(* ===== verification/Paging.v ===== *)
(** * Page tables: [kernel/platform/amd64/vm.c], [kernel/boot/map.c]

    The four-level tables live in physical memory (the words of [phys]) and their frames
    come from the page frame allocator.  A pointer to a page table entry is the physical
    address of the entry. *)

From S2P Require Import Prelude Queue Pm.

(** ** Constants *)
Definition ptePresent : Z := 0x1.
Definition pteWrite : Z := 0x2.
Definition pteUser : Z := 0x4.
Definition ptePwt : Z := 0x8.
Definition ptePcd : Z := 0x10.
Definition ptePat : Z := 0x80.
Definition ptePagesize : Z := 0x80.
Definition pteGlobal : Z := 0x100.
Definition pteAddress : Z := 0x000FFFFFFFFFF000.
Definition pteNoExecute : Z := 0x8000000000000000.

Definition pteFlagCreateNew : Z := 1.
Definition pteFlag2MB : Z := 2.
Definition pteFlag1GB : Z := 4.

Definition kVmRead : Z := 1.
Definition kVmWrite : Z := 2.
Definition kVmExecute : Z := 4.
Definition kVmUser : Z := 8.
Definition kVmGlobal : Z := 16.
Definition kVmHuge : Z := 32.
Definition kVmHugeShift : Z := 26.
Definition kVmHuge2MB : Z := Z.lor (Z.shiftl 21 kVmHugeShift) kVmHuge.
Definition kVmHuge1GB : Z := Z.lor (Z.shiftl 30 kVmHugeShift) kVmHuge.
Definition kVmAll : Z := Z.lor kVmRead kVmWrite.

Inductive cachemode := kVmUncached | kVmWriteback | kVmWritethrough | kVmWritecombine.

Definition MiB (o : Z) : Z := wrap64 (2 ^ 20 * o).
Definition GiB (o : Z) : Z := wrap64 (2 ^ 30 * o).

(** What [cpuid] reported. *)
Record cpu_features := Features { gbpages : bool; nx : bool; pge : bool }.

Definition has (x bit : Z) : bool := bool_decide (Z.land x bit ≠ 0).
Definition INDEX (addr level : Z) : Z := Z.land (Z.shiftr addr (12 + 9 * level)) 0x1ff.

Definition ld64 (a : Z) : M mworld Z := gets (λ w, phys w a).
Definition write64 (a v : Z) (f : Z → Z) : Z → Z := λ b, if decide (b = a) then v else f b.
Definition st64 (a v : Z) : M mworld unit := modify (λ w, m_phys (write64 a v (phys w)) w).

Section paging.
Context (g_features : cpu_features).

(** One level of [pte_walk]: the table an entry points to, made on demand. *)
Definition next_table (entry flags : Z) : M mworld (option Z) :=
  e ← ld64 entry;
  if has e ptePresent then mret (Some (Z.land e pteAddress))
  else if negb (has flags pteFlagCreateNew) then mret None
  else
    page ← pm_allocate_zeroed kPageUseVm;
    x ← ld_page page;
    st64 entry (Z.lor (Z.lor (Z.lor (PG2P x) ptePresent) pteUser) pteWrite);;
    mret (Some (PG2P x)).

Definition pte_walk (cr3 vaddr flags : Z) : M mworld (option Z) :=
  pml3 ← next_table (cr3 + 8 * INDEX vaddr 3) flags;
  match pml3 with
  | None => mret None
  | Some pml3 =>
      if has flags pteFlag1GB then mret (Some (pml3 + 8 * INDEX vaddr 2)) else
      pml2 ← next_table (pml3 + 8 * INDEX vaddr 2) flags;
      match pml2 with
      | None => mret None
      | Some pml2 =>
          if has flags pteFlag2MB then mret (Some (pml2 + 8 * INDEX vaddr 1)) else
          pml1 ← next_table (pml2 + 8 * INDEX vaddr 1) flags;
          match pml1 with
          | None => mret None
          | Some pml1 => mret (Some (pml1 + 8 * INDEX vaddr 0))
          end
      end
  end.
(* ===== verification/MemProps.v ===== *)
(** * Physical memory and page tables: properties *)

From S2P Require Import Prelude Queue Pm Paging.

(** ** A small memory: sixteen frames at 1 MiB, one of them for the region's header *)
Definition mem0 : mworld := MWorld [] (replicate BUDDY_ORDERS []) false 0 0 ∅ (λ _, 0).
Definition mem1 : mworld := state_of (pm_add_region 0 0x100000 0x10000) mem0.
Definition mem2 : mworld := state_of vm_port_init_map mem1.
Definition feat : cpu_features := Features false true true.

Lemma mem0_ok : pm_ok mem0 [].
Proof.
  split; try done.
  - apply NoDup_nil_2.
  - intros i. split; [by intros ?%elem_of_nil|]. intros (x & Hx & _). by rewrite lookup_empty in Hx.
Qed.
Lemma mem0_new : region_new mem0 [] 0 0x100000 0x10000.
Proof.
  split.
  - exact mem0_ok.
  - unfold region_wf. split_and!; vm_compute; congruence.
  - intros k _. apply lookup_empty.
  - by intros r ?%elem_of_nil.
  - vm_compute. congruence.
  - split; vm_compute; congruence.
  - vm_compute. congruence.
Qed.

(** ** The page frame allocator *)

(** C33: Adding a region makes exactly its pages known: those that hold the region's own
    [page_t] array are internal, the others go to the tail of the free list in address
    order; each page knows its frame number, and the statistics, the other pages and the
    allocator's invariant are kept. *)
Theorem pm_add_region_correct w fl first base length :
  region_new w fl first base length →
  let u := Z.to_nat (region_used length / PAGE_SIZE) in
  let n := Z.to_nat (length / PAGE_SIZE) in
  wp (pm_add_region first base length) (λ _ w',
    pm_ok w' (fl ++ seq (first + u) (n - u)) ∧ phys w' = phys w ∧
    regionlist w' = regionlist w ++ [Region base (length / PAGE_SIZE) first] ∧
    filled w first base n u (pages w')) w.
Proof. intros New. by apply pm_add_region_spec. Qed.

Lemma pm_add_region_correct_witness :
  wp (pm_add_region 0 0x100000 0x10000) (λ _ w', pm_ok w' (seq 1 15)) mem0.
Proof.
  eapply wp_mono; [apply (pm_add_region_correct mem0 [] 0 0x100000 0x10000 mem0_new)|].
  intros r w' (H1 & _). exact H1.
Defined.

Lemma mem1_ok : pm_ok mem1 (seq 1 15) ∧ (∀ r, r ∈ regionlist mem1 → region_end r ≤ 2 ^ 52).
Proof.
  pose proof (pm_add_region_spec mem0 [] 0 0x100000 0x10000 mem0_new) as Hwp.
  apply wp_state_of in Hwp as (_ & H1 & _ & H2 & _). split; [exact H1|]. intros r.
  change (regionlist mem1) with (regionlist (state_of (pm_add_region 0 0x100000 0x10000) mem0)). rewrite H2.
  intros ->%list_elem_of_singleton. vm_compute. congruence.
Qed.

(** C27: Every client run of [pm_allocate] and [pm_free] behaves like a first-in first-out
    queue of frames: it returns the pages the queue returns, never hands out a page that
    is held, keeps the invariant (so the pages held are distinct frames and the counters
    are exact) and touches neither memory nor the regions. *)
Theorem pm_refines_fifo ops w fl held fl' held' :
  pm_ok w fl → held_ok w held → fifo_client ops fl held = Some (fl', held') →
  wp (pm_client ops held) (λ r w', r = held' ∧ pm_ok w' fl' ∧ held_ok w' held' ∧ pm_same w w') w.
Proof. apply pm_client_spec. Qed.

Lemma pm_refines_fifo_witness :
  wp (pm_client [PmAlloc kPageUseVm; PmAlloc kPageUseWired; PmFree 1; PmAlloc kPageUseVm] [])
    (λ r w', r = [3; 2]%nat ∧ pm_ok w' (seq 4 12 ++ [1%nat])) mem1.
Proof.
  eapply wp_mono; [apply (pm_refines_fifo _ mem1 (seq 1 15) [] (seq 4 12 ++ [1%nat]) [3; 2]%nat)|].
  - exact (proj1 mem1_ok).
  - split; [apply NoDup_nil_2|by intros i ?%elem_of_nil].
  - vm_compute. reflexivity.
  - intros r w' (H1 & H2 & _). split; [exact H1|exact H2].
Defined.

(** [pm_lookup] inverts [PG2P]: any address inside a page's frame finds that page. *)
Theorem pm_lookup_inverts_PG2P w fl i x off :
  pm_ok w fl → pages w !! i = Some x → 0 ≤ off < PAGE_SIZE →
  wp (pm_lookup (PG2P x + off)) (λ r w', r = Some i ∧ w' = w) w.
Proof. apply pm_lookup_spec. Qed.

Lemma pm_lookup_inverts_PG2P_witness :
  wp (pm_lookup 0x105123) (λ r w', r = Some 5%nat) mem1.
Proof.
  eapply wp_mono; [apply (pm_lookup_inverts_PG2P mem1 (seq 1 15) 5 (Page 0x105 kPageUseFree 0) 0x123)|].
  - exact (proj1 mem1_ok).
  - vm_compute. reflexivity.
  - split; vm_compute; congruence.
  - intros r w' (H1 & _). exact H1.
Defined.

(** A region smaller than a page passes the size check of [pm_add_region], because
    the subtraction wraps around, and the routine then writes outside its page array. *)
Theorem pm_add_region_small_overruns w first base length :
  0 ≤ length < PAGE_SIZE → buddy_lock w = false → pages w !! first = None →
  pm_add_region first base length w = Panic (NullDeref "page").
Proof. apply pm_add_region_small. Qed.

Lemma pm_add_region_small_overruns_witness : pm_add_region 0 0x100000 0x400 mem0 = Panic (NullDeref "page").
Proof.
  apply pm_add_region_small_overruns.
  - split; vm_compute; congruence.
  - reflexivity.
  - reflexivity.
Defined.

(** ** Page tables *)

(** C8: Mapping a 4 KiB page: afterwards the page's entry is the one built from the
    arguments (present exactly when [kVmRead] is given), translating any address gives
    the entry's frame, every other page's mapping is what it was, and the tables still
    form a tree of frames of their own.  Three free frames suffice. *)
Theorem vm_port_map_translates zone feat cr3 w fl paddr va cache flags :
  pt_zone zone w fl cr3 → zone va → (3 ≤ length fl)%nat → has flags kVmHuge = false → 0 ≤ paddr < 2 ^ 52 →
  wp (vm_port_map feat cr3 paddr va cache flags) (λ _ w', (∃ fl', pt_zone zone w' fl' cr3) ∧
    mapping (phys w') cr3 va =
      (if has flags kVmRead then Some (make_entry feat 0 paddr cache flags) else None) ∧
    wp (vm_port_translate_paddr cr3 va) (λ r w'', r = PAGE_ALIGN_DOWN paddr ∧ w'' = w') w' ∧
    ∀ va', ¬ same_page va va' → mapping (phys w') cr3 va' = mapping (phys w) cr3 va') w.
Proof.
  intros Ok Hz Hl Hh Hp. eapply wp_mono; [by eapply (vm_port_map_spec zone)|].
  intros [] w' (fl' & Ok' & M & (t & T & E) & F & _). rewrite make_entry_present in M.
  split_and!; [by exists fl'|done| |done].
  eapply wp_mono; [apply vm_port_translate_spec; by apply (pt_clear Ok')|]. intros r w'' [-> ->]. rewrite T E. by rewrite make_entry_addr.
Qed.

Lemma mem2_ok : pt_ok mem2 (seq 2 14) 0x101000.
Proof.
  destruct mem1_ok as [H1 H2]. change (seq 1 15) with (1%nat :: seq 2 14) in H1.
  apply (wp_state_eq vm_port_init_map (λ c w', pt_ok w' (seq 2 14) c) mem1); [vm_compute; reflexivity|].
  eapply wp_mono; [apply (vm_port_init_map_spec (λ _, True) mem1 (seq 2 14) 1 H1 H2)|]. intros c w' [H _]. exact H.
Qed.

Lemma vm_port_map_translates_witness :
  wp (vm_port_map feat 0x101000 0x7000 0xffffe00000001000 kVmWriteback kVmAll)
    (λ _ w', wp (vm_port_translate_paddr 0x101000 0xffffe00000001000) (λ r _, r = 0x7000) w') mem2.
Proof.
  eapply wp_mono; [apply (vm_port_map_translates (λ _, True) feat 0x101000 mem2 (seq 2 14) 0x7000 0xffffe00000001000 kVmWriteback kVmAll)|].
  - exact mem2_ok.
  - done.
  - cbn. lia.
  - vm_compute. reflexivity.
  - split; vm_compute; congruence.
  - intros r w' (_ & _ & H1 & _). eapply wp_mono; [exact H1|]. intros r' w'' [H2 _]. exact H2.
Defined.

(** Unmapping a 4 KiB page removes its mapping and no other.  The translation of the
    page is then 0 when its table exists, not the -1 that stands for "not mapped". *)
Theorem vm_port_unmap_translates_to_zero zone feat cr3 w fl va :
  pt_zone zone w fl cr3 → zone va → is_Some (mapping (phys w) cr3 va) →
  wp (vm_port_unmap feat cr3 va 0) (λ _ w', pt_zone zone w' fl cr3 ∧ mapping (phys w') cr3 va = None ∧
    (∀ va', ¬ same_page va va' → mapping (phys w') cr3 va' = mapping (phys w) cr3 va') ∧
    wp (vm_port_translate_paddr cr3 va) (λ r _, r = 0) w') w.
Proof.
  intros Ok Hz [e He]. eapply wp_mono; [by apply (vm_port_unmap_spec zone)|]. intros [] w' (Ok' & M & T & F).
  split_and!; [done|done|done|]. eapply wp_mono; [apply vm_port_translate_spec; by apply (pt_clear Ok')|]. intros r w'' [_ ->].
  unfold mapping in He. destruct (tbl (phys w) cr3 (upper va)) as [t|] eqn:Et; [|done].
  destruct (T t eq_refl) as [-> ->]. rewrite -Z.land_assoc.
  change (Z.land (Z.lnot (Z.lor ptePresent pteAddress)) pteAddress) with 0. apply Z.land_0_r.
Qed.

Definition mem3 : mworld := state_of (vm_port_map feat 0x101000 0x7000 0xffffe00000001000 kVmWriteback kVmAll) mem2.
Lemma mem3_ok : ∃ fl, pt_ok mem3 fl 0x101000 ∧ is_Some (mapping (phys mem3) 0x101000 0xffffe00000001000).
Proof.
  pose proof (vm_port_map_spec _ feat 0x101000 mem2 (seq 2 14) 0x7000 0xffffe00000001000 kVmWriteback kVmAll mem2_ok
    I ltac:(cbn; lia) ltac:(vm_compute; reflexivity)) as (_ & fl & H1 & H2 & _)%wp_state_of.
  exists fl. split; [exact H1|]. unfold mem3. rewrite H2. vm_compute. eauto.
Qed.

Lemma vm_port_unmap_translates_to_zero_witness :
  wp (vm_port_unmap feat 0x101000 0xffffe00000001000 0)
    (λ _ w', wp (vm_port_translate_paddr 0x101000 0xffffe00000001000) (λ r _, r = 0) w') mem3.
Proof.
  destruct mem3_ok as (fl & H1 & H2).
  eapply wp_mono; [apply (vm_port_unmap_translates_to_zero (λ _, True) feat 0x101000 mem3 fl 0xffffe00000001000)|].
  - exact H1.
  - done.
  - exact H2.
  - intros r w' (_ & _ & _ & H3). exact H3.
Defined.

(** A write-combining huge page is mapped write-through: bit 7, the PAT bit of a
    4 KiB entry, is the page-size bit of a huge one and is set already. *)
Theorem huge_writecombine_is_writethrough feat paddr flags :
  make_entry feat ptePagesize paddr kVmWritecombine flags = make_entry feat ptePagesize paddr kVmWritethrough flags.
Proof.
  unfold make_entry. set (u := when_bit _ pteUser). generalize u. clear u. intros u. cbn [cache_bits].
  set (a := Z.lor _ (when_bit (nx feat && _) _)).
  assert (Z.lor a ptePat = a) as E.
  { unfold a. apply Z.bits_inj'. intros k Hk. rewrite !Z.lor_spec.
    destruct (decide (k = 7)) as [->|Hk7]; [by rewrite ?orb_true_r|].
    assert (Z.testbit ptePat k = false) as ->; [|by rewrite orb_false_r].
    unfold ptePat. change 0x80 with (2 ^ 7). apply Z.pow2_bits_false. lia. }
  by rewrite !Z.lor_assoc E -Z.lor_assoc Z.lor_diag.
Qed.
::::::
▶ _Task directions_
In the data above, which lines lie between the line with "Theorem huge_writecombine_is_writethrough feat" and the line with "unfold make_entry. set", inclusive? Print those lines exactly and nothing else.

▶ _Result for this exercise_
Theorem huge_writecombine_is_writethrough feat paddr flags :
  make_entry feat ptePagesize paddr kVmWritecombine flags = make_entry feat ptePagesize paddr kVmWritethrough flags.
Proof.
  unfold make_entry. set (u := when_bit _ pteUser). generalize u. clear u. intros u. cbn [cache_bits].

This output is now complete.